Approximately 200 demonstrators gathered on Beijing's Tiananmen Square on the 18th anniversary of the 1989 June 4 Massacre. Police immediately arrested all the demonstrators.
The demonstrators formed groups around the Great Flagpole, in front of the Great Hall of the People, and at the Monument to the People's Heroes.
Police, who were out in force on the Square to prevent demonstrations, surrounded and seized the demonstrators as soon as they assembled.
Police vans and buses were parked around the Square, and police were searching the bags of everyone trying to enter the Square, looking for banners or signs.
Tiananmnen Square, while open to the public, can only be accessed through a series of narrow tunnels. This makes it easy for police to control the area and search visitors.
Tiananmen Square was the site of months-long demonstrations following the death Communist Party Secretary General Hu Yaobang, who had called for reform and a condemnation of the policies and programs of the Mao era. Hu was denounced by the Chinese Communist Party, (CCP) but was revered by the Chinese people for trying to change the bloody reign of the CCP.
After Hu's death due to heart attack on April 15, 1989, college students filled Tiananmen Square, honoring Hu's efforts and calling for the CCP to reform its view of Hu. Similar demonstrations erupted all over China, notably in Shanghai.

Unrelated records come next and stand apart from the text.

(* ===== verification/Slug.v ===== *)
(** * Slugs (internal/tenants/slug.go)

    Customer and pipeline slugs: which are valid, and how one is derived from
    a name.  The derivation sees the runes of the lower-cased name; what the
    [unicode] tables map non-ASCII runes to is left open. *)
From Stdlib Require Import Ascii.
From S2P Require Import Prelude GoStrings.

Definition slug_alnum (c : N) : bool := is_lower c || is_digit c.
Definition slug_char (c : N) : bool := slug_alnum c || (c =? 45)%N.

(** [^[a-z0-9][a-z0-9-]{1,62}[a-z0-9]$]. *)
Definition ValidSlug (s : string) : bool :=
  match chars s with
  | [] => false
  | a :: l =>
    slug_alnum (code a) &&
    match reverse l with
    | [] => false
    | b :: m =>
      slug_alnum (code b) && forallb (λ c, slug_char (code c)) m
      && (1 <=? length m) && (length m <=? 62)
    end
  end.

(** One iteration of the loop over the runes: the builder and [lastHyphen]. *)
Definition slug_step (st : list ascii * bool) (r : N) : list ascii * bool :=
  let '(b, lastHyphen) := st in
  if slug_alnum r then (b ++ [ascii_of_N r], false)
  else if lastHyphen then (b, lastHyphen)
  else (b ++ ["-"%char], true).

(** The padding loop: at most three rounds, as each adds a character. *)
Fixpoint slug_pad (fuel : nat) (s : string) : string :=
  match fuel with
  | O => s
  | S fuel' =>
    if (String.length s <? 3) then
      if bool_decide (s = "") then "customer" else slug_pad fuel' (s +:+ "0")
    else s
  end.

Definition DeriveSlug (unicode_lower : N → N) (name : string) : string :=
  let b := (fold_left slug_step (runes (ToLower unicode_lower name)) ([], true)).1 in
  let s := Trim (String.string_of_list_ascii b) "-" in
  let s := if (64 <? String.length s) then Trim (slice_to 64 s) "-" else s in
  slug_pad 3 s.

(** ** Trimming *)

Lemma drop_while_suffix {A} (p : A → bool) l : ∃ l1, l = l1 ++ drop_while p l.
Proof.
  induction l as [|x l [l1 IH]]; simpl; [by exists []|].
  destruct (p x); [|by exists []]. exists (x :: l1). simpl. by rewrite <- IH.
Qed.

Lemma drop_while_head {A} (p : A → bool) l x :
  head (drop_while p l) = Some x → p x = false.
Proof.
  induction l as [|y l IH]; simpl; [done|]. destruct (p y) eqn:E; [done|].
  by intros [= ->].
Qed.

Lemma last_app_nonempty {A} (l l2 : list A) : l2 ≠ [] → last (l ++ l2) = last l2.
Proof.
  intros H. rewrite last_app. destruct (last l2) eqn:E; [done|].
  by apply last_None in E.
Qed.

Lemma trim_by_spec {A} (p : A → bool) l :
  (∃ l1 l2, l = l1 ++ trim_by p l ++ l2) ∧
  (∀ x, head (trim_by p l) = Some x → p x = false) ∧
  (∀ x, last (trim_by p l) = Some x → p x = false).
Proof.
  unfold trim_by. set (d := drop_while p l).
  destruct (drop_while_suffix p l) as [l1 Hl1].
  destruct (drop_while_suffix p (reverse d)) as [l2 Hl2].
  assert (Hd : d = reverse (drop_while p (reverse d)) ++ reverse l2).
  { rewrite <- reverse_app, <- Hl2. by rewrite reverse_involutive. }
  split_and!.
  - exists l1, (reverse l2). by rewrite <- Hd.
  - intros x Hx. apply (drop_while_head p l). fold d. rewrite Hd.
    destruct (reverse (drop_while p (reverse d))); [done|]. done.
  - intros x. rewrite last_reverse. apply drop_while_head.
Qed.

(** ** Derived slugs are valid *)

Definition slug_chars (l : list ascii) : Prop := Forall (λ a, slug_char (code a) = true) l.

Lemma slug_step_chars st r : slug_chars st.1 → slug_chars (slug_step st r).1.
Proof.
  destruct st as [b h]. simpl. intros Hb. destruct (slug_alnum r) eqn:E; simpl.
  - apply Forall_app. split; [done|]. apply Forall_singleton.
    unfold slug_char. rewrite N_ascii_embedding; [by rewrite E|].
    unfold slug_alnum, is_lower, is_digit, in_range in E.
    rewrite orb_true_iff, !andb_true_iff, !N.leb_le in E. lia.
  - destruct h; simpl; [done|]. apply Forall_app. split; [done|]. by apply Forall_singleton.
Qed.

Lemma slug_loop_chars rs st : slug_chars st.1 → slug_chars (fold_left slug_step rs st).1.
Proof.
  revert st; induction rs as [|r rs IH]; intros st H; simpl; [done|].
  by apply IH, slug_step_chars.
Qed.

(** A trimmed slug text: allowed characters, no hyphen at either end. *)
Record trimmed (s : string) : Prop := {
  tr_chars : slug_chars (chars s);
  tr_head : ∀ a, head (chars s) = Some a → slug_alnum (code a) = true;
  tr_last : ∀ a, last (chars s) = Some a → slug_alnum (code a) = true;
}.

Lemma slug_char_not_hyphen a :
  slug_char (code a) = true → bool_decide (a = "-"%char) = false → slug_alnum (code a) = true.
Proof.
  unfold slug_char. rewrite orb_true_iff, N.eqb_eq, bool_decide_eq_false.
  intros [?|H] Hn; [done|]. destruct Hn. by apply code_inj.
Qed.

Lemma trimmed_Trim (s : string) : slug_chars (chars s) → trimmed (Trim s "-").
Proof.
  intros Hs. unfold Trim.
  destruct (trim_by_spec (λ a, bool_decide (a = "-"%char)) (chars s))
    as ((l1 & l2 & Hl) & Hh & Hla).
  assert (Hc : slug_chars (trim_by (λ a, bool_decide (a = "-"%char)) (chars s))).
  { unfold slug_chars in Hs. rewrite Hl in Hs.
    apply Forall_app in Hs as [_ Hs]. by apply Forall_app in Hs as [Hs _]. }
  constructor; rewrite chars_of_list; [done|..].
  - intros a Ha. apply slug_char_not_hyphen; [|by apply Hh].
    unfold slug_chars in Hc. rewrite Forall_forall in Hc. apply Hc. by apply head_Some_elem_of.
  - intros a Ha. apply slug_char_not_hyphen; [|by apply Hla].
    unfold slug_chars in Hc. rewrite Forall_forall in Hc. apply Hc. by apply last_Some_elem_of.
Qed.

Lemma length_Trim (s : string) a : String.length (Trim s a) ≤ String.length s.
Proof.
  unfold Trim. rewrite <- !length_chars, chars_of_list.
  destruct (trim_by_spec (λ b, bool_decide (b = a)) (chars s)) as ((l1 & l2 & Hl) & _).
  rewrite Hl at 2. rewrite !length_app. lia.
Qed.

Lemma chars_slice n (s : string) : chars (slice_to n s) = take n (chars s).
Proof.
  unfold slice_to. revert n; induction s as [|a s IH]; intros [|n]; simpl; try done.
  by rewrite IH.
Qed.

Lemma trimmed_snoc s : trimmed s → s ≠ "" → trimmed (s +:+ "0").
Proof.
  intros [Hc Hh Hl] Hne. assert (chars s ≠ []) by (by destruct s).
  constructor; rewrite chars_app.
  - apply Forall_app. split; [done|]. by apply Forall_singleton.
  - intros a. destruct (chars s) eqn:E; [done|]. simpl in *. eauto.
  - intros a. rewrite last_app_nonempty by done. by intros [= <-].
Qed.

Lemma trimmed_ValidSlug s :
  trimmed s → 3 ≤ String.length s ≤ 64 → ValidSlug s = true.
Proof.
  intros [Hc Hh Hl] Hlen. unfold ValidSlug. rewrite <- length_chars in Hlen.
  destruct (chars s) as [|a l]; [simpl in Hlen; lia|]. rewrite (Hh a eq_refl). simpl in *.
  destruct (reverse l) as [|b m] eqn:E.
  { apply (f_equal length) in E. rewrite length_reverse in E. simpl in E. lia. }
  assert (Hm : l = reverse m ++ [b]).
  { rewrite <- (reverse_involutive l), E. by rewrite reverse_cons. }
  subst l. rewrite (Hl b) by by rewrite last_cons, last_snoc.
  apply Forall_cons in Hc as [_ [Hc _]%Forall_app].
  assert (Hf : forallb (λ c, slug_char (code c)) m = true).
  { apply forallb_forall. intros c Hin%list_elem_of_In%elem_of_reverse.
    rewrite Forall_forall in Hc. auto. }
  rewrite Hf. rewrite length_app, length_reverse in Hlen. simpl in Hlen.
  rewrite !andb_true_iff, !Nat.leb_le. split_and!; try done; [|lia]. destruct m; [simpl in Hlen; lia|done].
Qed.

Lemma slug_pad_valid s :
  trimmed s → String.length s ≤ 64 → ValidSlug (slug_pad 3 s) = true.
Proof.
  intros Ht Hl.
  assert (Hpad : ∀ n s, trimmed s → String.length s ≤ 64 → 3 ≤ n + String.length s ∨ s = "" →
    n ≠ 0 → ValidSlug (slug_pad n s) = true); [|apply Hpad; auto; lia].
  clear. induction n as [|n IH]; intros s Ht Hl Hn H0; [done|]. cbn [slug_pad].
  destruct (String.length s <? 3) eqn:E.
  - apply Nat.ltb_lt in E. case_bool_decide as He; [by vm_compute|].
    destruct Hn as [Hn|]; [|done]. pose proof (trimmed_snoc s Ht He) as Ht'.
    assert (Hl' : String.length (s +:+ "0") = S (String.length s))
      by (rewrite length_app_str; simpl; lia).
    destruct n as [|n]; [|apply IH; [done|lia|lia|done]].
    cbn [slug_pad]. apply trimmed_ValidSlug; [done|lia].
  - apply Nat.ltb_ge in E. apply trimmed_ValidSlug; [done|lia].
Qed.

(** The slug derived from any name, truncated and padded, is valid. *)
Lemma derived_slug_valid (unicode_lower : N → N) (name : string) :
  ValidSlug (DeriveSlug unicode_lower name) = true.
Proof.
  unfold DeriveSlug. set (b := (fold_left slug_step _ _).1).
  assert (Hb : slug_chars b) by (apply slug_loop_chars; constructor).
  set (s := Trim (String.string_of_list_ascii b) "-").
  assert (Hs : trimmed s) by (apply trimmed_Trim; by rewrite chars_of_list).
  cbv zeta. destruct (64 <? String.length s) eqn:E.
  - apply slug_pad_valid.
    + apply trimmed_Trim. rewrite chars_slice. by apply Forall_take, tr_chars.
    + etrans; [apply length_Trim|]. rewrite <- length_chars, chars_slice, length_take. lia.
  - apply slug_pad_valid; [done|]. by apply Nat.ltb_ge in E.
Qed.

(** ** Theorems *)

(** [DeriveSlug] returns a valid slug for every name, whatever its bytes
    (invalid UTF-8 included) and whatever the case tables say about non-ASCII
    runes. *)
Theorem DeriveSlug_valid (unicode_lower : N → N) (name : string) :
  ValidSlug (DeriveSlug unicode_lower name) = true.
Proof. apply derived_slug_valid. Qed.

Example DeriveSlug_example :
  DeriveSlug (λ r, r) "  Acme & Sons (EU)! " = "acme-sons-eu" ∧
  DeriveSlug (λ r, r) "??" = "customer" ∧ DeriveSlug (λ r, r) "A" = "a00".
Proof. vm_compute. auto. Qed.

CCP Secretary General Zhao Ziyang symapathized with the demostrators and reccomended a peaceful resolution, for which he was deposed.
The students remained on Tiananmen until the night of June 3-4, when then-Secretary of the CCP Central Military Commission Deng Xiaoping ordered the army to clear the Square. The army sent infantry and tanks, which were met in the streets by crowds of ordinary citizens who, while not joining in the Tiananmen Square protest, did not want to see the students gunned down. The army opened fire on the civilians, killing and wounding thousands.
The army finally reached Tiananmen Square and cleared it. Final casualty figures are unknown—best estimates place the number of dead between one and three thousand.
The CCP denied that any demonstrators were killed, and instead claimed that the demonstrators had attacked the soldiers, killing some. The CCP held to this line for many years, despite photo and video evidence of the shootings.
Many Chinese have called for the government to revise its official position on the Tiananmen Massacre. Many Chinese also desire to see policies of reform and democratization, similar to those suggested by Secretary General Hu in 1989, implemented in China.
According to major human rights groups, China is instead becoming more repressive, with a sharp increase in human rights violations as the CCP tries to quell all dissent prior to the 2008 Beijing Olympics.